[Given data]

(* ===== verification/CLib.v ===== *)
(** * CLib: the C and C++ standard library calls the sources rely on

    Strings in memory are byte lists read up to their first NUL (the end of
    the list stands for a NUL); numbers are printed and read digit by digit,
    with the saturation of [strtol]; [fgets] and [std::string::find] are the
    list functions they compute. *)

From S2P Require Import Prelude.

Definition NUL : byte := x00.

Definition beqb (a b : byte) : bool := byte_val a =? byte_val b.

Lemma beqb_spec a b : reflect (a = b) (beqb a b).
Proof.
  unfold beqb. destruct (Z.eqb_spec (byte_val a) (byte_val b)); constructor.
  - by apply byte_val_inj.
  - congruence.
Qed.

Lemma beqb_refl a : beqb a a = true.
Proof. unfold beqb. apply Z.eqb_refl. Qed.

(** ** C strings *)

(** The characters before the first NUL. *)
Fixpoint cstr (s : bytes) : bytes :=
  match s with
  | [] => []
  | b :: s => if beqb b NUL then [] else b :: cstr s
  end.

Definition strlen (s : bytes) : Z := Z.of_nat (length (cstr s)).

(** A string without embedded NUL. *)
Definition no_nul (s : bytes) : Prop := Forall (fun b => b <> NUL) s.

Lemma no_nul_cstr s : no_nul (cstr s).
Proof.
  induction s as [|b s IH]; cbn; [constructor|].
  destruct (beqb_spec b NUL); constructor; done.
Qed.

Lemma cstr_no_nul s : no_nul s -> cstr s = s.
Proof.
  induction 1 as [|b s Hb Hs IH]; cbn; [done|].
  destruct (beqb_spec b NUL); congruence.
Qed.

Lemma cstr_app_nul s t : no_nul s -> cstr (s ++ NUL :: t) = s.
Proof.
  induction 1 as [|b s Hb Hs IH]; cbn; [done|].
  destruct (beqb_spec b NUL); congruence.
Qed.

Lemma length_cstr s : (length (cstr s) <= length s)%nat.
Proof. induction s as [|b s IH]; cbn; [lia|]. destruct (beqb b NUL); cbn; lia. Qed.

Definition tolower (b : byte) : byte :=
  let v := byte_val b in if (65 <=? v) && (v <=? 90) then byte_of (v + 32) else b.

(** [strncasecmp]; [n] characters at most. *)
Fixpoint strncasecmp (a b : bytes) (n : nat) : Z :=
  match n with
  | O => 0
  | S n =>
      let ca := hd NUL a in
      let cb := hd NUL b in
      let d := byte_val (tolower ca) - byte_val (tolower cb) in
      if negb (d =? 0) then d
      else if beqb ca NUL then 0 else strncasecmp (tl a) (tl b) n
  end.

Definition strcasecmp (a b : bytes) : Z := strncasecmp a b (S (length a)).

Lemma tolower_nul b : tolower b = NUL -> b = NUL.
Proof. by destruct b. Qed.

(** Equal prefixes up to the case of ASCII letters. *)
Lemma strncasecmp_0 n a b :
  no_nul b -> length b = n ->
  strncasecmp a b n = 0 <-> (n <= length a)%nat /\ tolower <$> take n a = tolower <$> b.
Proof.
  revert a b. induction n as [|n IH]; intros a b Hb Hl.
  - destruct b; [|done]. cbn. split; [intros _; split; [lia|done]|done].
  - destruct b as [|cb b]; [done|]. inversion Hb as [|?? Hcb Hb']; subst.
    injection Hl as Hl. cbn [strncasecmp hd tl].
    destruct (Z.eqb_spec (byte_val (tolower (hd NUL a)) - byte_val (tolower cb)) 0) as [E|E]; cbn.
    + assert (tolower (hd NUL a) = tolower cb) as Et by (apply byte_val_inj; lia).
      destruct a as [|ca a]; cbn in *.
      { symmetry in Et. by apply tolower_nul in Et. }
      destruct (beqb_spec ca NUL) as [->|Hca].
      { symmetry in Et. by apply tolower_nul in Et. }
      rewrite IH by done. rewrite Et. split; intros [H1 H2]; split; (lia || congruence).
    + split; [lia|]. destruct a as [|ca a]; cbn; [lia|]. intros [_ H]. cbn in E.
      injection H as H _. rewrite H in E. lia.
Qed.

(** ** Reading integers *)

Definition isspace (b : byte) : bool :=
  let v := byte_val b in (v =? 32) || ((9 <=? v) && (v <=? 13)).
Definition isdigit (b : byte) : bool :=
  let v := byte_val b in (48 <=? v) && (v <=? 57).

Fixpoint skip_space (s : bytes) : bytes :=
  match s with
  | b :: s' => if isspace b then skip_space s' else s
  | [] => []
  end.

Fixpoint read_digits (acc : Z) (s : bytes) : Z :=
  match s with
  | b :: s' => if isdigit b then read_digits (10 * acc + (byte_val b - 48)) s' else acc
  | [] => acc
  end.

(** Sign and magnitude of the leading decimal number. *)
Definition read_int (s : bytes) : bool * Z :=
  match skip_space s with
  | b :: s' =>
      if beqb b x2d then (true, read_digits 0 s')
      else if beqb b x2b then (false, read_digits 0 s')
      else (false, read_digits 0 (b :: s'))
  | [] => (false, 0)
  end.

Definition LONG_MAX : Z := 2 ^ 63 - 1.
Definition LONG_MIN : Z := - 2 ^ 63.
Definition ULONG_MAX : Z := 2 ^ 64 - 1.

Definition strtol (s : bytes) : Z :=
  let '(neg, v) := read_int s in
  if neg then Z.max LONG_MIN (- v) else Z.min LONG_MAX v.

Definition atol (s : bytes) : Z := strtol s.
Definition atoi (s : bytes) : Z := i32 (strtol s).

Definition strtoul (s : bytes) : Z :=
  let '(neg, v) := read_int s in
  if ULONG_MAX <? v then ULONG_MAX else if neg then u64 (- v) else v.

(** A number ends at the NUL. *)
Lemma read_digits_nul acc s t : read_digits acc (s ++ NUL :: t) = read_digits acc s.
Proof.
  revert acc. induction s as [|b s IH]; intros acc; cbn [app read_digits]; [done|].
  destruct (isdigit b); [apply IH|done].
Qed.

Lemma read_int_nul s t : read_int (s ++ NUL :: t) = read_int s.
Proof.
  unfold read_int. induction s as [|b s IH]; cbn [app skip_space]; [done|].
  destruct (isspace b); [exact IH|]. change (b :: s ++ NUL :: t) with ((b :: s) ++ NUL :: t).
  by rewrite !read_digits_nul.
Qed.

Lemma atoi_nul s t : atoi (s ++ NUL :: t) = atoi s.
Proof. unfold atoi, strtol. by rewrite read_int_nul. Qed.

Lemma strncasecmp_nul s t b n m :
  (length s < n)%nat -> (length s < m)%nat -> strncasecmp (s ++ NUL :: t) b n = strncasecmp s b m.
Proof.
  revert b n m. induction s as [|a s IH]; intros b [|n] [|m] Hn Hm; cbn in Hn, Hm; try lia; cbn [app strncasecmp hd tl].
  - done.
  - by rewrite (IH (tl b) n m) by lia.
Qed.

Lemma strcasecmp_nul s t b : strcasecmp (s ++ NUL :: t) b = strcasecmp s b.
Proof. apply strncasecmp_nul; rewrite ?length_app; cbn; lia. Qed.

(** ** Printing integers *)

(** The digits of [n] in base [base], most significant first. *)
Fixpoint digits (fuel : nat) (base n : Z) : list Z :=
  match fuel with
  | O => [n]
  | S fuel => if n <? base then [n] else digits fuel base (n / base) ++ [n mod base]
  end.

(** [n] halves at least at every division, so its binary length is fuel enough. *)
Definition to_base (base n : Z) : list Z := digits (Z.to_nat (Z.log2 n)) base n.

Definition digit_char (d : Z) : byte := byte_of (if d <? 10 then 48 + d else 87 + d).

Definition fmt_u (n : Z) : bytes := digit_char <$> to_base 10 n.
Definition fmt_x (n : Z) : bytes := digit_char <$> to_base 16 n.
Definition fmt_d (n : Z) : bytes := if n <? 0 then x2d :: fmt_u (- n) else fmt_u n.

[/Given data]

Copy every record above exactly as it is.

(* ===== verification/CLib.v ===== *)
(** * CLib: the C and C++ standard library calls the sources rely on

    Strings in memory are byte lists read up to their first NUL (the end of
    the list stands for a NUL); numbers are printed and read digit by digit,
    with the saturation of [strtol]; [fgets] and [std::string::find] are the
    list functions they compute. *)

From S2P Require Import Prelude.

Definition NUL : byte := x00.

Definition beqb (a b : byte) : bool := byte_val a =? byte_val b.

Lemma beqb_spec a b : reflect (a = b) (beqb a b).
Proof.
  unfold beqb. destruct (Z.eqb_spec (byte_val a) (byte_val b)); constructor.
  - by apply byte_val_inj.
  - congruence.
Qed.

Lemma beqb_refl a : beqb a a = true.
Proof. unfold beqb. apply Z.eqb_refl. Qed.

(** ** C strings *)

(** The characters before the first NUL. *)
Fixpoint cstr (s : bytes) : bytes :=
  match s with
  | [] => []
  | b :: s => if beqb b NUL then [] else b :: cstr s
  end.

Definition strlen (s : bytes) : Z := Z.of_nat (length (cstr s)).

(** A string without embedded NUL. *)
Definition no_nul (s : bytes) : Prop := Forall (fun b => b <> NUL) s.

Lemma no_nul_cstr s : no_nul (cstr s).
Proof.
  induction s as [|b s IH]; cbn; [constructor|].
  destruct (beqb_spec b NUL); constructor; done.
Qed.

Lemma cstr_no_nul s : no_nul s -> cstr s = s.
Proof.
  induction 1 as [|b s Hb Hs IH]; cbn; [done|].
  destruct (beqb_spec b NUL); congruence.
Qed.

Lemma cstr_app_nul s t : no_nul s -> cstr (s ++ NUL :: t) = s.
Proof.
  induction 1 as [|b s Hb Hs IH]; cbn; [done|].
  destruct (beqb_spec b NUL); congruence.
Qed.

Lemma length_cstr s : (length (cstr s) <= length s)%nat.
Proof. induction s as [|b s IH]; cbn; [lia|]. destruct (beqb b NUL); cbn; lia. Qed.

Definition tolower (b : byte) : byte :=
  let v := byte_val b in if (65 <=? v) && (v <=? 90) then byte_of (v + 32) else b.

(** [strncasecmp]; [n] characters at most. *)
Fixpoint strncasecmp (a b : bytes) (n : nat) : Z :=
  match n with
  | O => 0
  | S n =>
      let ca := hd NUL a in
      let cb := hd NUL b in
      let d := byte_val (tolower ca) - byte_val (tolower cb) in
      if negb (d =? 0) then d
      else if beqb ca NUL then 0 else strncasecmp (tl a) (tl b) n
  end.

Definition strcasecmp (a b : bytes) : Z := strncasecmp a b (S (length a)).

Lemma tolower_nul b : tolower b = NUL -> b = NUL.
Proof. by destruct b. Qed.

(** Equal prefixes up to the case of ASCII letters. *)
Lemma strncasecmp_0 n a b :
  no_nul b -> length b = n ->
  strncasecmp a b n = 0 <-> (n <= length a)%nat /\ tolower <$> take n a = tolower <$> b.
Proof.
  revert a b. induction n as [|n IH]; intros a b Hb Hl.
  - destruct b; [|done]. cbn. split; [intros _; split; [lia|done]|done].
  - destruct b as [|cb b]; [done|]. inversion Hb as [|?? Hcb Hb']; subst.
    injection Hl as Hl. cbn [strncasecmp hd tl].
    destruct (Z.eqb_spec (byte_val (tolower (hd NUL a)) - byte_val (tolower cb)) 0) as [E|E]; cbn.
    + assert (tolower (hd NUL a) = tolower cb) as Et by (apply byte_val_inj; lia).
      destruct a as [|ca a]; cbn in *.
      { symmetry in Et. by apply tolower_nul in Et. }
      destruct (beqb_spec ca NUL) as [->|Hca].
      { symmetry in Et. by apply tolower_nul in Et. }
      rewrite IH by done. rewrite Et. split; intros [H1 H2]; split; (lia || congruence).
    + split; [lia|]. destruct a as [|ca a]; cbn; [lia|]. intros [_ H]. cbn in E.
      injection H as H _. rewrite H in E. lia.
Qed.

(** ** Reading integers *)

Definition isspace (b : byte) : bool :=
  let v := byte_val b in (v =? 32) || ((9 <=? v) && (v <=? 13)).
Definition isdigit (b : byte) : bool :=
  let v := byte_val b in (48 <=? v) && (v <=? 57).

Fixpoint skip_space (s : bytes) : bytes :=
  match s with
  | b :: s' => if isspace b then skip_space s' else s
  | [] => []
  end.

Fixpoint read_digits (acc : Z) (s : bytes) : Z :=
  match s with
  | b :: s' => if isdigit b then read_digits (10 * acc + (byte_val b - 48)) s' else acc
  | [] => acc
  end.

(** Sign and magnitude of the leading decimal number. *)
Definition read_int (s : bytes) : bool * Z :=
  match skip_space s with
  | b :: s' =>
      if beqb b x2d then (true, read_digits 0 s')
      else if beqb b x2b then (false, read_digits 0 s')
      else (false, read_digits 0 (b :: s'))
  | [] => (false, 0)
  end.

Definition LONG_MAX : Z := 2 ^ 63 - 1.
Definition LONG_MIN : Z := - 2 ^ 63.
Definition ULONG_MAX : Z := 2 ^ 64 - 1.

Definition strtol (s : bytes) : Z :=
  let '(neg, v) := read_int s in
  if neg then Z.max LONG_MIN (- v) else Z.min LONG_MAX v.

Definition atol (s : bytes) : Z := strtol s.
Definition atoi (s : bytes) : Z := i32 (strtol s).

Definition strtoul (s : bytes) : Z :=
  let '(neg, v) := read_int s in
  if ULONG_MAX <? v then ULONG_MAX else if neg then u64 (- v) else v.

(** A number ends at the NUL. *)
Lemma read_digits_nul acc s t : read_digits acc (s ++ NUL :: t) = read_digits acc s.
Proof.
  revert acc. induction s as [|b s IH]; intros acc; cbn [app read_digits]; [done|].
  destruct (isdigit b); [apply IH|done].
Qed.

Lemma read_int_nul s t : read_int (s ++ NUL :: t) = read_int s.
Proof.
  unfold read_int. induction s as [|b s IH]; cbn [app skip_space]; [done|].
  destruct (isspace b); [exact IH|]. change (b :: s ++ NUL :: t) with ((b :: s) ++ NUL :: t).
  by rewrite !read_digits_nul.
Qed.

Lemma atoi_nul s t : atoi (s ++ NUL :: t) = atoi s.
Proof. unfold atoi, strtol. by rewrite read_int_nul. Qed.

Lemma strncasecmp_nul s t b n m :
  (length s < n)%nat -> (length s < m)%nat -> strncasecmp (s ++ NUL :: t) b n = strncasecmp s b m.
Proof.
  revert b n m. induction s as [|a s IH]; intros b [|n] [|m] Hn Hm; cbn in Hn, Hm; try lia; cbn [app strncasecmp hd tl].
  - done.
  - by rewrite (IH (tl b) n m) by lia.
Qed.

Lemma strcasecmp_nul s t b : strcasecmp (s ++ NUL :: t) b = strcasecmp s b.
Proof. apply strncasecmp_nul; rewrite ?length_app; cbn; lia. Qed.

(** ** Printing integers *)

(** The digits of [n] in base [base], most significant first. *)
Fixpoint digits (fuel : nat) (base n : Z) : list Z :=
  match fuel with
  | O => [n]
  | S fuel => if n <? base then [n] else digits fuel base (n / base) ++ [n mod base]
  end.

(** [n] halves at least at every division, so its binary length is fuel enough. *)
Definition to_base (base n : Z) : list Z := digits (Z.to_nat (Z.log2 n)) base n.

Definition digit_char (d : Z) : byte := byte_of (if d <? 10 then 48 + d else 87 + d).

Definition fmt_u (n : Z) : bytes := digit_char <$> to_base 10 n.
Definition fmt_x (n : Z) : bytes := digit_char <$> to_base 16 n.
Definition fmt_d (n : Z) : bytes := if n <? 0 then x2d :: fmt_u (- n) else fmt_u n.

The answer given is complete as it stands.